VMWare Workstation – DUP! packet issue resolved…sort of

I was getting VERY frustrated with some networking issues with my virtual guests in VMW 15.5 (and prior), on Windows 10.  See below:

dup-packets.png

If you look, you’ll see that for every ping request I’m sending to my gateway (or ANY other IP address outside the Windows host), I’m getting FOUR RESPONSES. This also manifests itself in *very* slow downloads for packages or updates I’m installing on the VM’s.  And, it’s just wrong so it needed fixing.

Note that the standard Google answer to this issue is to stop and delete the Routing and Remote Access Service.  The first time this happened, this solved the problem! There were a ton of other ‘solutions’ out there but none really understood the problem. Windows was creating some sort of packet amplification. (When I have time I’m going to reinstall pcap and dig into this).

But then….months later….

It came back.  I hadn’t re-enabled routing and remote access. I hadn’t made any networking changes inside the host or on my network.   I HAD done some other stuff, such as enabling Windows Services for Linux and installing Ubuntu for bash scripting purposes.  You know…messing around. Some of this could’ve re-written the bindings and orders of networks/protocols/services etc., but if so, it wasn’t reflected anywhere in the basic or advanced network settings. VERY frustrating!

I deleted a TON of stuff I’d installed that I no longer needed (which had to be done anyway, but I was saving that for New Years’). I re-installed the VMware bridge protocol. I repaired VMware Workstation. I REMOVED and re-installed VMware Workstation.

**Here’s what finally RE-solved the problem:

  • I RE-ENABLED RRAS (!)
  • I went into the properties of “Incoming Connections” in Network Adapter Settings and UNCHECKED IPv4, leaving IPv6 checked. (I’m not sure if this matters, try it without this step first).
  • I RE-DISABLED RRAS (!)

And…here’s the result.

non-dup-packets.png

I can only surmise that the act of STOPPING RRAS does a config of the network stack where it doesn’t amplify packets.

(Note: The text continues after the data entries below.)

(** A step reports [Running] first and then exactly one terminal status:
    [Success] when its result is a success, [Error] otherwise. *)
Lemma nodeEvents_status ctx env node d i s :
  In (NodeStatus i s) (nodeEvents ctx env node d) <->
  i = id node
  /\ (s = Running
      \/ (s = Success /\ success (nodeResult ctx env node d) = true)
      \/ (s = Error /\ success (nodeResult ctx env node d) = false)).
Proof.
  unfold nodeEvents, terminalEvents, handlerEvents, edgeEvents. simpl.
  rewrite !in_app_iff.
  assert (forall l, ~ In (NodeStatus i s) (map (NodeUpdate (id node)) l)) as Hupd.
  { intros l H. apply in_map_iff in H. destruct H as (? & H & _). discriminate. }
  assert (forall st, ~ In (NodeStatus i s)
            (if hasOnEdgeUpdate ctx
             then [EdgeUpdate (map (setEdgeStatus (id node) st) (edges ctx))] else [])) as Hedge.
  { intros st H. destruct (hasOnEdgeUpdate ctx); simpl in H; [|tauto].
    destruct H as [H|[]]. discriminate. }
  split.
  - intros [H|[H|[H|H]]].
    + injection H as <- <-. tauto.
    + exfalso. exact (Hedge _ H).
    + exfalso. destruct (handlerRunOf ctx env node d); simpl in H; [|tauto].
      destruct H as [H|H]; [discriminate | exact (Hupd _ H)].
    + destruct (success (nodeResult ctx env node d)); simpl in H;
        (destruct H as [H|H]; [injection H as <- <-; tauto|]);
        exfalso; apply in_app_or in H; destruct H as [H|H];
        try exact (Hedge _ H);
        try destruct (nodeThrows ctx env node d); simpl in H;
        try tauto; destruct H as [H|[]]; discriminate.
  - intros [-> [->|[[-> Hs]|[-> Hs]]]].
    + left. reflexivity.
    + right. right. right. rewrite Hs. left. reflexivity.
    + right. right. right. rewrite Hs. left. reflexivity.
Qed.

And, you can’t stop a service unless it’s already started, right?

Makes complete sense.

NOT.

But, all’s well that ends.

6 thoughts on “VMWare Workstation – DUP! packet issue resolved…sort of

  1. This solved it for me.
    The steps in detail are:

    Control Panel | Administrative Tools | Computer Management | Services and Applications | Services
    Routing and Remote Access Disabled
    Manual
    Start

    Network Connections | Incomming Connections | Properties | Networking
    [ ] IPv4 (was enabled)
    [/] IPv6 (was disabled)

    Control Panel | Administrative Tools | Computer Management | Services and Applications | Services
    Routing and Remote Access
    Stop
    Disabled

    Now I have no more ping duplicates to or from a VMWare virtual machine on Windows 10 host. Thank you!

    Note: I had to enable IPv6 because I got a configuration error unless at least one protocol was enabled.

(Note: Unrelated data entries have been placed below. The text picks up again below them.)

(** * ML_Prefetcher: vocabularies, vocabulary builder and the clustering model

  A shallow embedding of [repro/vocab.py] and of the routing logic of
  [repro/clustering_lstm.py], with the properties of the specification
  stated over it.

  Conventions.  Python integers that carry data (codes, cluster labels,
  targets, raw keys) are [Z]; Python integers that count things (list
  lengths, positions produced by [enumerate], [num_pred], [num_clusters],
  [num_output_deltas]) are [nat].  Dictionaries are [gmap]s, Python lists
  and one-dimensional tensors are [list]s. *)

From stdpp Require Import gmap list list_numbers sorting.
From Stdlib Require Import ZArith Lia.

Local Open Scope Z_scope.

(** ** [class Vocab] *)

Section Vocab.
Context `{Countable K}.

(** The three attributes set by [Vocab.__init__]. *)
Record Vocab : Type := MkVocab {
  key_to_val : gmap K Z;
  val_to_key : gmap Z K;
  counter : Z
}.

(** [__len__] *)
Definition len (v : Vocab) : Z := counter v.

(** [get_val]: [self.key_to_val.get(key, self.counter)] *)
Definition get_val (v : Vocab) (key : K) : Z :=
  default (counter v) (key_to_val v !! key).

(** [get_key]: [self.val_to_key.get(val, None)] *)
Definition get_key (v : Vocab) (val : Z) : option K :=
  val_to_key v !! val.

(** [add_key] *)
Definition add_key (v : Vocab) (key : K) : Vocab :=
  match key_to_val v !! key with
  | Some _ => v
  | None =>
      MkVocab (<[key := counter v]> (key_to_val v))
              (<[counter v := key]> (val_to_key v))
              (counter v + 1)
  end.

(** [__init__]: empty dictionaries, counter 0, then [add_key] for each key
    of [all_keys] in order when it is not [None]. *)
Definition Vocab_init (all_keys : option (list K)) : Vocab :=
  match all_keys with
  | None => MkVocab ∅ ∅ 0
  | Some keys => foldl add_key (MkVocab ∅ ∅ 0) keys
  end.

(** The codes handed out so far, as a list (in the map's own order). *)
Definition codes (v : Vocab) : list Z := (map_to_list (key_to_val v)).*2.

(** The representation invariant kept by [add_key]: the two dictionaries are
    inverse to each other and the codes in use are exactly [0 .. counter). *)
Record vocab_inv (v : Vocab) : Prop := {
  inv_nonneg : 0 ≤ counter v;
  inv_inverse : ∀ k c, key_to_val v !! k = Some c ↔ val_to_key v !! c = Some k;
  inv_range : ∀ c, is_Some (val_to_key v !! c) ↔ 0 ≤ c < counter v;
  inv_codes : codes v ≡ₚ seqZ 0 (counter v)
}.

End Vocab.

Arguments Vocab K {_ _}.

(** ** pandas: the [Series] operations used by [build_vocabs]

    A [Series] of counts is a list of (index label, count) pairs in row
    order.  pandas fixes the order of [value_counts] and [nlargest] only up to
    ties, so the ranking is an interface: any function returning its
    argument reordered by descending count. *)

Definition desc_count {K : Type} : relation (K * nat) :=
  λ a b, (b.2 ≤ a.2)%nat.

Class Ranking (K : Type) : Type := {
  sort_values : list (K * nat) → list (K * nat);
  sort_values_perm : ∀ s, sort_values s ≡ₚ s;
  sort_values_desc : ∀ s, Sorted desc_count (sort_values s)
}.

Section Pandas.
Context `{Countable K} `{!Ranking K}.

(** Number of rows of a column holding [k]. *)
Definition count (k : K) (s : list K) : nat :=
  length (filter (λ x, x = k) s).

(** [Series.drop_duplicates()]: the first occurrence of each value is kept. *)
Fixpoint drop_duplicates_from (seen : list K) (s : list K) : list K :=
  match s with
  | [] => []
  | x :: s' =>
      if decide (x ∈ seen) then drop_duplicates_from seen s'
      else x :: drop_duplicates_from (x :: seen) s'
  end.

Definition drop_duplicates (s : list K) : list K := drop_duplicates_from [] s.

(** [Series.value_counts()]: one row per distinct value, holding its number
    of occurrences, most frequent first. *)
Definition value_counts (s : list K) : list (K * nat) :=
  sort_values ((λ k, (k, count k s)) <$> drop_duplicates s).

(** [.loc[lambda count: count >= 10]] *)
Definition loc_count_ge (threshold : nat) (s : list (K * nat)) : list (K * nat) :=
  filter (λ row, (threshold ≤ row.2)%nat) s.

(** [Series.nlargest(n)]: the [n] rows with the largest counts, largest
    first (all rows when there are fewer than [n]). *)
Definition nlargest (n : nat) (s : list (K * nat)) : list (K * nat) :=
  take n (sort_values s).

(** [.keys().tolist()] *)
Definition keys_tolist (s : list (K * nat)) : list K := s.*1.

(** ** [make_output_vocab] and [build_vocabs] *)

(** The training [DataFrame], column by column; the ["cluster"] column is
    optional.  The columns of a frame have one entry per row. *)
Record DataFrame : Type := MkDataFrame {
  col_pc : list K;
  col_delta_in : list K;
  col_delta_out : list K;
  col_cluster : option (list Z)
}.

(** What [build_vocabs] returns as [target_vocab]: a list of vocabularies
    when the frame has a ["cluster"] column, one vocabulary otherwise. *)
Inductive TargetVocab : Type :=
  | PerCluster (vocabs : list (Vocab K))
  | Single (vocab : Vocab K).

Definition make_output_vocab (delta_out : list K) (num_output_deltas : nat)
  : Vocab K :=
  Vocab_init (Some (keys_tolist (nlargest num_output_deltas
                                          (value_counts delta_out)))).

(** [data.loc[data.cluster == cluster, "delta_out"]] *)
Definition loc_cluster (cl : list Z) (delta_out : list K) (cluster : Z)
  : list K :=
  (filter (λ row, row.1 = cluster) (zip cl delta_out)).*2.

Definition build_vocabs (data : DataFrame)
    (num_clusters : nat) (num_output_deltas : nat)
  : Vocab K * Vocab K * TargetVocab :=
  let pc_vocab := Vocab_init (Some (drop_duplicates (col_pc data))) in
  let delta_vocab :=
    Vocab_init (Some (keys_tolist
                        (loc_count_ge 10 (value_counts (col_delta_in data))))) in
  let target_vocab :=
    match col_cluster data with
    | Some cl =>
        PerCluster
          (map (λ cluster : nat,
                  make_output_vocab
                    (loc_cluster cl (col_delta_out data) (Z.of_nat cluster))
                    num_output_deltas)
               (seq 0 num_clusters))
    | None => Single (make_output_vocab (col_delta_out data) num_output_deltas)
    end in
  (pc_vocab, delta_vocab, target_vocab).

(** ** The specification of the output vocabularies

    These two definitions follow the specification's words, not the code:
    they speak of the rows of the training set and of the dictionary of a
    vocabulary, and use none of the [Series] operations above.

    [examples_with cl delta_out c k]: the number of examples (rows of the
    training set) whose cluster label is [c] and whose output delta is
    [k]. *)
Fixpoint examples_with (cl : list Z) (delta_out : list K) (c : Z) (k : K)
  : nat :=
  match cl, delta_out with
  | label :: cl', d :: delta_out' =>
      ((if decide (label = c ∧ d = k) then 1 else 0)
       + examples_with cl' delta_out' c k)%nat
  | _, _ => 0%nat
  end.

(** [top_frequent freq n v]: the vocabulary [v] contains exactly the [n]
    most frequent values, where [freq k] is the number of times the value
    [k] occurs.  With [values] the set of values that occur at all and
    [keys] the set of keys of [v]:
    - [v] holds [n] keys, or all the values when there are at most [n];
    - [len v] is that number of keys, and the codes in use are [0 .. len v);
    - every key is a value that occurs;
    - no value left out occurs more often than a key;
    - a key with a smaller code occurs at least as often as one with a
      larger code. *)
Definition top_frequent (freq : K → nat) (n : nat) (v : Vocab K) : Prop :=
  let keys : gset K := dom (key_to_val v) in
  ∃ values : gset K,
    (∀ k, k ∈ values ↔ (0 < freq k)%nat) ∧
    size keys = min n (size values) ∧
    ((size values ≤ n)%nat → keys = values) ∧
    len v = Z.of_nat (size keys) ∧
    (∀ c, (∃ k, key_to_val v !! k = Some c) ↔ 0 ≤ c < len v) ∧
    keys ⊆ values ∧
    (∀ k k', k ∈ keys → k' ∈ values → k' ∉ keys → (freq k' ≤ freq k)%nat) ∧
    (∀ k1 k2 c1 c2, key_to_val v !! k1 = Some c1 → key_to_val v !! k2 = Some c2 →
                    c1 < c2 → (freq k2 ≤ freq k1)%nat).

End Pandas.

Arguments DataFrame K : clear implicits.
Arguments TargetVocab K {_ _}.

(** A concrete ranking: insertion sort by descending count, stable, so that
    ties stay in order of first appearance. *)
Section StableRanking.
Context {K : Type}.

Fixpoint insert_desc (x : K * nat) (s : list (K * nat)) : list (K * nat) :=
  match s with
  | [] => [x]
  | y :: s' =>
      if decide (y.2 ≤ x.2)%nat then x :: y :: s' else y :: insert_desc x s'
  end.

Definition stable_sort_desc (s : list (K * nat)) : list (K * nat) :=
  foldr insert_desc [] s.

End StableRanking.

(** ** torch: exceptions, tensors and the primitives [forward] calls

    A one-dimensional tensor is a list; a two-dimensional one a list of rows.
    [forward] is modelled for the unbatched input the training script feeds
    it, [pc], [delta] and [clusters] of shape [(T,)]: the batch dimension of
    size 1 that [unsqueeze] adds and [squeeze] removes is not represented.
    The parameters of the network are fixed and every layer is a function of
    its input (the random mask of [Dropout] in training mode is not
    modelled). *)

Inductive exn : Type := IndexError | RuntimeError.

Inductive result (A : Type) : Type :=
  | Ok (a : A)
  | Raise (e : exn).
Arguments Ok {A} a.
Arguments Raise {A} e.

Definition rbind {A B} (r : result A) (f : A → result B) : result B :=
  match r with Ok a => f a | Raise e => Raise e end.

(** A computation that may raise and that records, in order, the index of
    every cluster network it calls. *)
Definition M (A : Type) : Type := list nat → result A * list nat.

    Can you suggest a way to promote this very simple fix (to a very stupid problem) so that others can benefit?.

    Like

  2. Holy sh… i was going crazy with this.

    I did exactly the “usual” steps disabling RRAS and it worked for maybe an hour for me for some reason… i gave up after hours and hours of troubleshooting.

    I was now coming back ready to tackle this down and just found your post, your steps just did the trick… i’m amazed.

    Thank you so much.

    Like

  3. OK, so I have a horrible hack, that is working for me. I found that what actually fixes this is the act of stopping RRAS. So here is what I did:
    – enable RRAS and set to autostart
    – create a local system task to run on startup that executes the command: net stop “Routing and Remote Access”

    Gross, but it seems to work.

    Like

    1. Yes, but if you restart your VMWare Workstation services at any point, you need to re-do the RRAS fix.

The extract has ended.